2003        Jun 21, Lennox Lewis retained his heavyweight title after a cut stopped Vitali Klitschko after six brawling rounds in Los Angeles.
    (AP, 6/21/04)
2003        Jun 21, Ten weeks after the fall of Saddam Hussein's regime, President Bush offered a broadly positive status report on the U.S. mission in Iraq in his weekly radio address.
    (AP, 6/21/04)
2003        Jun 21, J.K. Rowling's 5th Harry Potter book, "Harry Potter and the Order of the Phoenix," went on sale.
    (SFC, 6/21/03, p.A1)
2003        Jun 21, George Axelrod (b.1922), playwright, died in Los Angeles. His plays included "The Seven Year Itch" (1952).
    (SSFC, 6/22/03, p.A27)
2003        Jun 21, Leon Uris (78), author, died on New York's Shelter Island. His books included "Battle Cry" (1953), the best-selling "Exodus" (1958) and "Mila 18" (1960).
    (AP, 6/24/03)(SFC, 6/25/03, p.A25)
2003        Jun 21, In Afghanistan Abdul Wali (28), a detainee held at a US base, died following 2 days of interrogation. In 2004 David A. Passaro, former Army Ranger, was charged with assault in connection to Wali’s death. In 2006 Passaro, a former CIA contractor, was convicted in North Carolina of assaulting Abdul Wali with a metal flashlight. In 2007 Passaro was sentenced to 8 ½ years in prison.

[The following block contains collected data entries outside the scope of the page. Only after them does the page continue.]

(* ===== verification/Frames.v ===== *)
(** The physical frame allocator of [kern/vm.c] ([alloc_list],
    [init_allocator], [alloc_frame], [free_frame], [get_zero_frame]).

    The free frames are a circular list of [frame_node]s sorted by address;
    the operations below manipulate the nodes, and the theorems show that they
    implement a strictly sorted set of frames that never holds the zero frame. *)
From S2P Require Import Prelude Ring KMutex.
From stdpp Require Import sorting.
#[local] Open Scope Z_scope.

(** [page.h], [common_kern.h] and [vm.h]. *)
Definition PAGE_SHIFT : Z := 12.
Definition PAGE_SIZE : Z := 4096.
Definition USER_MEM_START : Z := 0x01000000.
Definition USER_PAGE_START : Z := (USER_MEM_START + PAGE_SIZE - 1) / PAGE_SIZE * PAGE_SIZE.
Definition VIRTUAL_ADDR_END : Z := 2 ^ 32.
Definition ZERO_FRAME : Z := USER_PAGE_START.

(** [(a >> PAGE_SHIFT) << PAGE_SHIFT] on a 32-bit word. *)
Definition page_of (a : Z) : Z := u32 (Z.shiftl (Z.shiftr a PAGE_SHIFT) PAGE_SHIFT).

(** The state: the nodes, [alloc_list] and [vm_lock]. *)
Record frame_alloc : Type := FrameAlloc {
  frames : zone Z;
  alloc_list : addr;
  vm_lock : mutex;
}.

Definition get_zero_frame : Z := ZERO_FRAME.

Section frame_ops.
(** The thread id of the caller, recorded in the locks it takes. *)
Context (me : Z).

Definition lock_vm (s : frame_alloc) : option frame_alloc :=
  l ← mutex_lock me (vm_lock s); Some (FrameAlloc (frames s) (alloc_list s) l).
Definition unlock_vm (s : frame_alloc) : frame_alloc :=
  FrameAlloc (frames s) (alloc_list s) (mutex_unlock (vm_lock s)).

(** [while (alloc_list != NULL) POP_BACK(frame_node, alloc_list);] *)
Fixpoint drain (fuel : nat) (front : addr) (z : zone Z) : option (zone Z * addr) :=
  if decide (front = NULL) then Some (z, front)
  else match fuel with
  | O => None
  | S fuel => '(z, front) ← POP_BACK front z; drain fuel front z
  end.
(** * Properties *)

(** C1. Isolation.  From boot, whatever sequence of operations the kernel
    performs on page directories (creation, destruction, mapping, unmapping,
    access and availability changes, on any page and even on kernel pages or
    [NULL]), no physical frame other than the shared zero frame is ever mapped
    at two user pages, no mapped frame is in the free pool, and the kernel's
    own pages stay identity-mapped and inaccessible to users; and the next
    operation never dereferences a bad pointer. *)
Theorem vm_isolation (me : Z) (s s' : vm) (F : list Z)
    (Hboot : vm_boot s F) (Hrun : vm_run me s s') :
  exists F', pool_is (allocator s') F' /\
    (forall d1 v1 f rw1 us1 d2 v2 rw2 us2,
       vword v1 -> vword v2 -> USER_PAGE_START <= v1 -> USER_PAGE_START <= v2 ->
       view s' d1 v1 = Some (Mapped f rw1 us1) -> view s' d2 v2 = Some (Mapped f rw2 us2) ->
       f = ZERO_FRAME \/ (f ∉ F' /\ d1 = d2 /\ page_no v1 = page_no v2)) /\
    (forall d v, is_Some (pdirs s' !! d) -> 0 <= v < USER_PAGE_START ->
       view s' d v = Some (Mapped (page_of v) READ_WRITE 0)) /\
    (forall op, vm_op_ok op s' -> is_Some (run_vm_op me op s')).
Proof.
  destruct (vm_run_ok me s s' F Hrun (vm_boot_ok s F Hboot)) as (F' & Hok).
  exists F'. pose proof Hok as [Ht Hf]. split_and!.
  - apply Hf.
  - intros d1 v1 f rw1 us1 d2 v2 rw2 us2 Hv1 Hv2 Hu1 Hu2 H1 H2.
    destruct (decide (f = ZERO_FRAME)) as [|Hz]; [by left|right].
    destruct (mapped_ok _ _ Hf _ _ _ _ _ Hv1 Hu1 H1) as [?|[_ Hn]]; [done|]. split; [done|].
    by eapply (unique_ok _ _ Hf); [exact Hv1|exact Hv2|..|exact H1|exact H2].
  - apply Hf.
  - intros op Harg. destruct (run_vm_op_ok me op s' F' Hok Harg) as (s2 & F2 & -> & _). by eexists.
Qed.

(** C7. Each operation on a user page implements its specification [page_spec] of
    that one page, a function of how the page looks, of the pool of frames and of
    what memory there is for tables and nodes: it returns the specified code,
    fails only when the specification does, takes from the pool or gives back to
    it exactly the specified frame, and leaves the mapping of every other page of
    every directory alone. *)
Theorem vm_page_op_refines (me : Z) (op : page_op) (s : vm) (F : list Z) (d v : Z)
    (Hok : vm_ok s F) (Hpage : user_page s d v) :
  exists x r s' F' x', view s d v = Some x /\ run_page_op me op d v s = Some (r, s') /\
    page_spec (no_table s d v) (node_left s) op x F = (r, x', F') /\ vm_ok s' F' /\
    view_is s' (view_upd (view s) d v x').
Proof.
  destruct (find_frame_found s d v) as (l & x & _ & Hx & _); [apply Hok|apply Hpage|apply Hpage|].
  destruct (run_page_op_ok me op s F d v x Hok Hpage Hx) as (r & s' & F' & x' & ? & ? & ? & _ & ?).
  exists x, r, s', F', x'. done.
Qed.

(** The queries read the view: [check_user_page] tells unmapped pages, the
    zero frame and other frames apart, [get_access] returns the rights of a
    mapped page and fails on the others, [get_availability] the converse. *)
Theorem vm_queries_read_view (s : vm) (F : list Z) (d v : Z)
    (Hok : vm_ok s F) (Hpage : user_page s d v) :
  match view s d v with
  | Some (Unmapped a) =>
      (exists m, check_user_page d v s = Some (OK, Some m) /\ (m = PDE_NOT_PRESENT \/ m = PTE_NOT_PRESENT)) /\
      get_availability d v s = Some (OK, Some a) /\ get_access d v s = Some (FAIL, None)
  | Some (Mapped f rw _) =>
      check_user_page d v s =
        Some (OK, Some (if decide (f = ZERO_FRAME) then ZERO_FRAME_MAPPED else NEW_FRAME_MAPPED)) /\
      get_availability d v s = Some (FAIL, None) /\ get_access d v s = Some (OK, Some rw)
  | None => False
  end.
Proof.
  destruct (check_user_page_ok s F d v Hok Hpage) as (m & Hm & Hcase).
  rewrite (get_access_ok s F d v Hok Hpage), (get_availability_ok s F d v Hok Hpage), Hm.
  destruct (view s d v) as [[a|f rw us]|]; [eauto| |done]. by rewrite Hcase.
Qed.

(** C32. [construct_page_dir] returns a new directory mapping exactly the kernel
    pages, or [NULL] with no page lost when memory runs out; either way the
    existing directories and the invariant are untouched. *)
Theorem construct_page_dir_fresh (s : vm) (F : list Z) (Hok : vm_ok s F) :
  exists d s', construct_page_dir s = Some (d, s') /\ vm_ok s' F /\
    (forall d' v, is_Some (pdirs s !! d') -> view s' d' v = view s d' v) /\
    construct_outcome s d s'.
Proof.
  destruct (construct_page_dir_ok s F Hok) as (d & s' & ? & ? & _ & ? & ?). eauto 10.
Qed.

(** C31. [destruct_page_dir] removes one directory, leaves the others alone and
    returns to the pool exactly the frames that directory mapped (short of
    [malloc] running out of list nodes), never the zero frame. *)
Theorem destruct_page_dir_releases (me : Z) (s : vm) (F : list Z) (d : addr)
    (Hok : vm_ok s F) (Hd : is_Some (pdirs s !! d)) :
  exists s' F', destruct_page_dir me d s = Some s' /\ vm_ok s' F' /\
    dom (pdirs s') = dom (pdirs s) ∖ {[d]} /\
    (forall d' v, d' <> d -> view s' d' v = view s d' v) /\
    (forall f, f ∈ F -> f ∈ F') /\ (forall f, f ∈ F' -> f ∈ F \/ maps_frame s d f) /\
    (forall f, maps_frame s d f -> f <> ZERO_FRAME -> f ∈ F' \/ nodes_left s' = []).
Proof. by apply destruct_page_dir_ok. Qed.

(** ** A concrete machine: 12 free frames, 16 pages of heap, one directory *)

Definition demo_boot : vm :=
  Vm demo_alloc ∅ ∅ ((fun i => 65536 + i * 4096) <$> seqZ 0 16).
Definition demo_vm : vm :=
  match construct_page_dir demo_boot with Some (_, s) => s | None => demo_boot end.
Definition demo_frames : list Z := frames_from 0 13.

Lemma demo_boot_ok : vm_boot demo_boot demo_frames.
Proof.
  split; [done|]. split; [done|]. split; [apply demo_alloc_ok|].
  split; apply bool_decide_unpack with (dec := decide _); by vm_compute.
Qed.

Lemma demo_vm_ok : vm_ok demo_vm demo_frames.
Proof.
  unfold demo_vm. destruct (construct_page_dir_ok demo_boot demo_frames) as (d & s' & Hc & Hok & _).
  { apply vm_boot_ok, demo_boot_ok. }
  by rewrite Hc.
Qed.

Lemma demo_page : user_page demo_vm 65536 0x1003abc.
Proof.
  split; [|split; [unfold vword; lia|by vm_compute]].
  apply bool_decide_unpack with (dec := decide _). by vm_compute.
Qed.

Lemma vm_isolation_witness :
  exists F', pool_is (allocator demo_vm) F' /\
    forall op, vm_op_ok op demo_vm -> is_Some (run_vm_op 1 op demo_vm).
Proof.
  destruct (vm_isolation 1 demo_boot demo_vm demo_frames demo_boot_ok) as (F' & H1 & _ & _ & H2); [|eauto].
  apply (vm_run_step 1 demo_boot demo_vm demo_vm Construct); [done| |apply vm_run_refl].
  destruct (construct_page_dir_ok demo_boot demo_frames) as (d & s' & Hc & _).
  { apply vm_boot_ok, demo_boot_ok. }
  unfold demo_vm. cbn [run_vm_op]. by rewrite Hc.
Defined.

Lemma vm_page_op_refines_witness :
  exists s', run_page_op 1 MapNew 65536 0x1003abc demo_vm = Some (OK, s') /\
    vm_ok s' (tail demo_frames) /\ view s' 65536 0x1003abc = Some (Mapped 0x1001000 READ_WRITE 1).
Proof.
  destruct (vm_page_op_refines 1 MapNew demo_vm demo_frames 65536 0x1003abc demo_vm_ok demo_page)
    as (x & r & s' & F' & x' & Hx & Hr & Hspec & Hok' & Hview).
  assert (view demo_vm 65536 0x1003abc = Some (Unmapped 0)) as E by (vm_compute; reflexivity).
  rewrite E in Hx. injection Hx as <-.
  assert (no_table demo_vm 65536 0x1003abc = false) as En by (vm_compute; reflexivity). rewrite En in Hspec.
  assert (demo_frames = 0x1001000 :: tail demo_frames) as Ef by (vm_compute; reflexivity). rewrite Ef in Hspec.
  cbn [page_spec] in Hspec. injection Hspec as <- <- <-. exists s'. split; [exact Hr|]. split; [exact Hok'|].
  rewrite Hview by (unfold vword; lia). apply view_upd_here.
Defined.

Lemma vm_queries_read_view_witness :
  get_access 65536 0x1003abc demo_vm = Some (FAIL, None).
Proof.
  pose proof (vm_queries_read_view demo_vm demo_frames 65536 0x1003abc demo_vm_ok demo_page) as H.
  destruct (view demo_vm 65536 0x1003abc) as [[a|f rw us]|] eqn:Hv; [apply H| |destruct H].
  vm_compute in Hv. discriminate Hv.
Defined.

Lemma construct_page_dir_fresh_witness :
  exists d s', construct_page_dir demo_vm = Some (d, s') /\ vm_ok s' demo_frames.
Proof.
  destruct (construct_page_dir_fresh demo_vm demo_frames demo_vm_ok) as (d & s' & H1 & H2 & _).
  exists d, s'. split; assumption.
Defined.

Lemma destruct_page_dir_releases_witness :
  exists s' F', destruct_page_dir 1 65536 demo_vm = Some s' /\ vm_ok s' F'.
Proof.
  destruct (destruct_page_dir_releases 1 demo_vm demo_frames 65536 demo_vm_ok (proj1 demo_page))
    as (s' & F' & H1 & H2 & _). exists s', F'. split; assumption.
Defined.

    (SFC, 6/18/04, p.A1)(SFC, 8/18/06, p.A5)(SFC, 2/14/07, p.A3)
2003        Jun 21, China's Xinhua News Agency reported that archaeologists in western China had discovered five earthenware jars of 2,000-year-old rice wine in an ancient Han dynasty tomb (206BCE-25CE), and its bouquet was still strong enough to perk up the nose.
    (AP, 6/21/03)
2003        Jun 21, Chancellor Gerhard Schroeder appealed for a swift end to three weeks of union strikes demanding a shorter work week in formerly communist eastern Germany, warning of further damage to the already weak economy.
    (AP, 6/21/03)
2003        Jun 21, The Israeli army killed Abdullah Kawasme, a local Hamas leader, in the West Bank town of Hebron.

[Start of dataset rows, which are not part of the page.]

Lemma push_tail_ok b q x : buf_is b q ->
  exists r b', push_tail b x = Some (r, b') /\
    if decide (Z.of_nat (length q) < BUF_LEN) then r = OK /\ buf_is b' (q ++ [s8 x])
    else r = FAIL /\ b' = b.
Proof.
  intros [Ha Hs [Hc Hl] He]. unfold push_tail. rewrite Hc. case_decide.
  { do 2 eexists. split; [done|]. rewrite decide_False by lia. done. }
  unfold BUF_LEN in *. rewrite rem_small_range by lia.
  pose proof (Z.mod_pos_bound (start_idx b + Z.of_nat (length q)) 1024).
  rewrite aset_Some by lia. cbn [mbind option_bind]. do 2 eexists. split; [done|].
  rewrite decide_True by lia. split; [done|]. rewrite s32_small by lia.
  split; cbn [array start_idx element_count].
  - by rewrite length_insert.
  - done.
  - rewrite length_app. simpl. unfold BUF_LEN. lia.
  - intros i y. rewrite lookup_app. change (slot (Buf (start_idx b) _ _) i) with (slot b i).
    destruct (q !! i) as [z|] eqn:Hq.
    + intros [= <-]. pose proof (lookup_lt_Some _ _ _ Hq). rewrite list_lookup_insert_ne; [by apply He|].
      intros Heq. change (Z.to_nat ((start_idx b + Z.of_nat (length q)) `mod` 1024)) with (slot b (length q)) in Heq.
      apply slot_inj in Heq; unfold BUF_LEN; lia.
    + apply lookup_ge_None_1 in Hq. intros [Hi <-]%list_lookup_singleton_Some.
      replace i with (length q) by lia. unfold slot. apply list_lookup_insert_eq. lia.
Qed.

Lemma pop_head_ok b q : buf_is b q ->
  exists b', match q with
             | [] => pop_head b = Some (FAIL, None, b) /\ b' = b
             | x :: q' => pop_head b = Some (OK, Some x, b') /\ buf_is b' q'
             end.
Proof.
  intros [Ha Hs [Hc Hl] He]. unfold pop_head. rewrite Hc. destruct q as [|x q]; simpl length in *.
  { exists b. by rewrite decide_True by lia. }
  rewrite decide_False by lia. specialize (He 0%nat x eq_refl) as Hx. unfold slot, BUF_LEN in *.
  rewrite Z.add_0_r, Z.mod_small in Hx by lia. unfold aget. rewrite decide_True by lia.
  run Hx. rewrite rem_small_range by lia. rewrite s32_small by lia. eexists. split; [done|].
  split; cbn [array start_idx element_count]; unfold BUF_LEN.
  - done.
  - apply Z.mod_pos_bound. lia.
  - lia.
  - intros i y Hi. specialize (He (S i) y Hi). unfold slot, BUF_LEN. cbn [start_idx].
    rewrite Z.add_mod_idemp_l by lia.
    replace (start_idx b + 1 + Z.of_nat i) with (start_idx b + Z.of_nat (S i)) by lia. done.
Qed.

Lemma pop_tail_ok b q x : buf_is b (q ++ [x]) ->
  exists b', pop_tail b = Some (OK, Some x, b') /\ buf_is b' q.
Proof.
  intros [Ha Hs [Hc Hl] He]. unfold pop_tail. rewrite length_app in *. simpl length in *.
  rewrite Hc. rewrite decide_False by lia.
  assert ((q ++ [x]) !! length q = Some x) as Hx by (by rewrite lookup_app_r, Nat.sub_diag by done).
  specialize (He _ _ Hx) as Hx'. unfold slot, BUF_LEN in *.
  rewrite (s32_small (Z.of_nat (length q + 1) - 1)) by lia. rewrite rem_small_range by lia.
  replace (Z.of_nat (length q + 1) - 1) with (Z.of_nat (length q)) by lia.
  pose proof (Z.mod_pos_bound (start_idx b + Z.of_nat (length q)) 1024).
  unfold aget. rewrite decide_True by lia. run Hx'. eexists. split; [done|].
  split; cbn [array start_idx element_count]; unfold BUF_LEN; [done|done|lia|].
  intros i y Hi. apply He. by apply lookup_app_l_Some.
Qed.

Lemma pop_tail_empty b : buf_is b [] -> pop_tail b = Some (FAIL, None, b).
Proof. intros [_ _ [Hc _] _]. unfold pop_tail. rewrite Hc. by rewrite decide_True. Qed.

(** * Scancodes *)

(** A well-formed translation state: [key_state] is a half word and a pause
    sequence is within its bytes. *)
Definition kh_ok (k : keyhelp) : Prop :=
  0 <= key_state k < 2 ^ 16 /\
  match scan_state k with
  | KS_PAUSE => 0 <= key_sequence k < 5
  | KS_CTL_PAUSE => 0 <= key_sequence k < 2
  | _ => True
  end.

Lemma scancode_code s : 0 <= SCANCODE_GET_CODE s < 128 /\ SCANCODE_GET_CODE (SCANCODE_GET_CODE s) = SCANCODE_GET_CODE s.
Proof.
  unfold SCANCODE_GET_CODE. change 0x7f with (Z.ones 7). rewrite !Z.land_ones by lia.
  pose proof (Z.mod_pos_bound s (2 ^ 7)). split; [lia|]. apply Z.mod_small. lia.
Qed.

Lemma kl_get_key_some layout layer c : 0 <= c < 128 ->
  exists key, kl_get_key layout layer c = Some key /\ 0 <= key < 256.
Proof.
  intros Hc.
  assert (match kl_get_key layout layer c with
          | Some key => (0 <=? key) && (key <? 256) | None => false end = true) as H.
  { revert c Hc. apply (forall_below_Z 128). destruct layout, layer; by vm_compute. }
  destruct (kl_get_key layout layer c) as [key|]; [|done].
  apply andb_true_iff in H as [?%Z.leb_le ?%Z.ltb_lt]. eauto.
Qed.

(** The status bits of a result are those of the modifier state. *)
Lemma state_bits_testbit k i : 24 <= i < 32 ->
  Z.testbit (state_bits k) i = Z.testbit (key_state k) (i - 16).
Proof.
  intros Hi. unfold state_bits, KH_STATE_SMASK, KH_STATE_SHIFT, s32.
  set (a := Z.shiftl _ _).
  assert (Z.testbit ((a + 2 ^ 31) `mod` 2 ^ 32 - 2 ^ 31) i = Z.testbit a i) as ->.
  { rewrite <-(Z.mod_pow2_bits_low _ 32 i) by lia. rewrite <-(Z.mod_pow2_bits_low a 32 i) by lia.
    f_equal. rewrite Zminus_mod_idemp_l. f_equal. lia. }
  unfold a. rewrite Z.shiftl_spec by lia. rewrite Z.land_spec.
  assert (Z.testbit 0xff00 (i - 16) = true) as ->; [|apply andb_true_r].
  assert (i = 24 \/ i = 25 \/ i = 26 \/ i = 27 \/ i = 28 \/ i = 29 \/ i = 30 \/ i = 31) as Hc by lia.
  repeat (destruct Hc as [->|Hc]; [done|]). by subst.
Qed.

Lemma KH_STATE_result k a : 0 <= a < 2 ^ 20 ->
  KH_STATE (Z.lor a (state_bits k)) = Z.land (key_state k) KH_STATE_SMASK.
Proof.
  intros Ha. unfold KH_STATE, KH_STATE_SHIFT. apply Z.bits_inj'. intros i Hi.
  rewrite !Z.land_spec. destruct (Z.testbit KH_STATE_SMASK i) eqn:Hm; [|by rewrite !andb_false_r].
  rewrite !andb_true_r. rewrite Z.shiftr_spec by done. rewrite Z.lor_spec.
  assert (8 <= i < 16) as Hi'.
  { destruct (decide (i < 16)) as [Hlt|Hge].
    - destruct (decide (i < 8)); [|lia]. exfalso.
      assert (i = 0 \/ i = 1 \/ i = 2 \/ i = 3 \/ i = 4 \/ i = 5 \/ i = 6 \/ i = 7) as Hc by lia.
      repeat (destruct Hc as [->|Hc]; [done|]). by subst.
    - rewrite (testbit_small _ 16) in Hm; [done|unfold KH_STATE_SMASK; lia|lia]. }
  rewrite (testbit_small a 20) by lia. rewrite state_bits_testbit by lia. simpl. f_equal. lia.
Qed.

    (AP, 6/22/03)(SSFC, 6/22/03, p.A9)

2003        Jun 22, It was reported that Elko, Nevada, besieged by Mormon crickets (shield-backed katydids), had spent $56,000 for 18 tons of the pesticide carbaryl to stop the infestation. The 4-year Nevada plague, the worst in 5 decades, had missed Elko until this year.
    (SSFC, 6/22/03, p.A1)
2003        Jun 22, Vasil Bykov (79), one of the best-known and most talented writers in Belarus and a harsh critic of its authoritarian leader, died. His books about World War II — including "Sign of Misfortune," "Alpine Ballad" and "Sotnikov" were required reading for all Belarusian school children.
    (AP, 6/23/03)
2003        Jun 22, The Belgian government agreed on changes to narrow a war crimes law and prevent complaints against foreign leaders that have provoked vehement criticism from the US.
    (AP, 6/22/03)
2003        Jun 22, In Sao Paulo, Brazil, some 800,000 danced their way through one of the world's biggest gay pride parades.
    (AP, 6/23/03)
2003        Jun 22, In Djibouti an explosion caused by a bomb dropped from a B-52 killed a U.S. Marine and wounded eight U.S. service members during a training exercise.
    (AP, 6/22/03)(WSJ, 6/24/03, p.A1)
2003        Jun 22, Greece seized a Comoros-flagged cargo ship that wandered the Mediterranean Sea with 750 tons of explosives on board. The Baltic Sky set off from Gabes, Tunisia, last month with the explosives and 8,000 detonators and fuses destined for Sudan.
    (AP, 6/23/03)
2003        Jun 22, In western India a passenger train hit boulders spilled on the track by a landslide, causing four cars to derail and killing 51 people.
    (AP, 6/23/03)(AP, 6/24/03)
2003        Jun 22, Iraq returned to world oil markets with its first crude oil exports since the U.S.-led invasion. A fuel pipeline exploded and caught fire west of Baghdad, a possible act of sabotage that sent flames high into the sky.
    (AP, 6/22/03)
2003        Jun 22, Thousands of workers at South Korea's oldest bank ended a five-day strike by agreeing to a deal that guaranteed wage hikes and job security. Workers objected to the sale of the state bank to Shinhan Financial Group.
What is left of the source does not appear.